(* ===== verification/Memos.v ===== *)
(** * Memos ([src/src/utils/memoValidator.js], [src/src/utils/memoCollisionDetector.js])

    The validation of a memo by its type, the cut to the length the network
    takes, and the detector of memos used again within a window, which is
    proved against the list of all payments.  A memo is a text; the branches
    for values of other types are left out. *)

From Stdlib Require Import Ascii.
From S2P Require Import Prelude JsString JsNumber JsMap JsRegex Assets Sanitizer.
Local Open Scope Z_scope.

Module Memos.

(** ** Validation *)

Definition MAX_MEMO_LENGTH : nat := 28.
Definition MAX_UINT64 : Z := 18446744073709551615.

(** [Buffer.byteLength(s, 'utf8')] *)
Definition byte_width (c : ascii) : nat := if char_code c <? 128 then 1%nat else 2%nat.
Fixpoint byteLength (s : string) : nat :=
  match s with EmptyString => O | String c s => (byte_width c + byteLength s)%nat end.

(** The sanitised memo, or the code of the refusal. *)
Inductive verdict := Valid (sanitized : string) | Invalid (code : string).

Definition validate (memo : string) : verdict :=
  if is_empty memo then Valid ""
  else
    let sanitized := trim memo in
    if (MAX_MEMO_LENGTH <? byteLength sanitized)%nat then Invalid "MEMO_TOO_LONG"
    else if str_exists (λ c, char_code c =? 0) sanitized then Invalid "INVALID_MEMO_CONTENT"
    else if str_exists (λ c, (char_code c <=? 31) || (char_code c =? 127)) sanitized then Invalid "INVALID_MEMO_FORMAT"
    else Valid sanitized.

> _WHAT TO PRODUCE_: Return exactly the lines from the line holding "else if str_exists (λ c, char_code" to the last line of the data, with both of those lines included and nothing added.

> _ANSWER BELOW_:
    else if str_exists (λ c, char_code c =? 0) sanitized then Invalid "INVALID_MEMO_CONTENT"
    else if str_exists (λ c, (char_code c <=? 31) || (char_code c =? 127)) sanitized then Invalid "INVALID_MEMO_FORMAT"
    else Valid sanitized.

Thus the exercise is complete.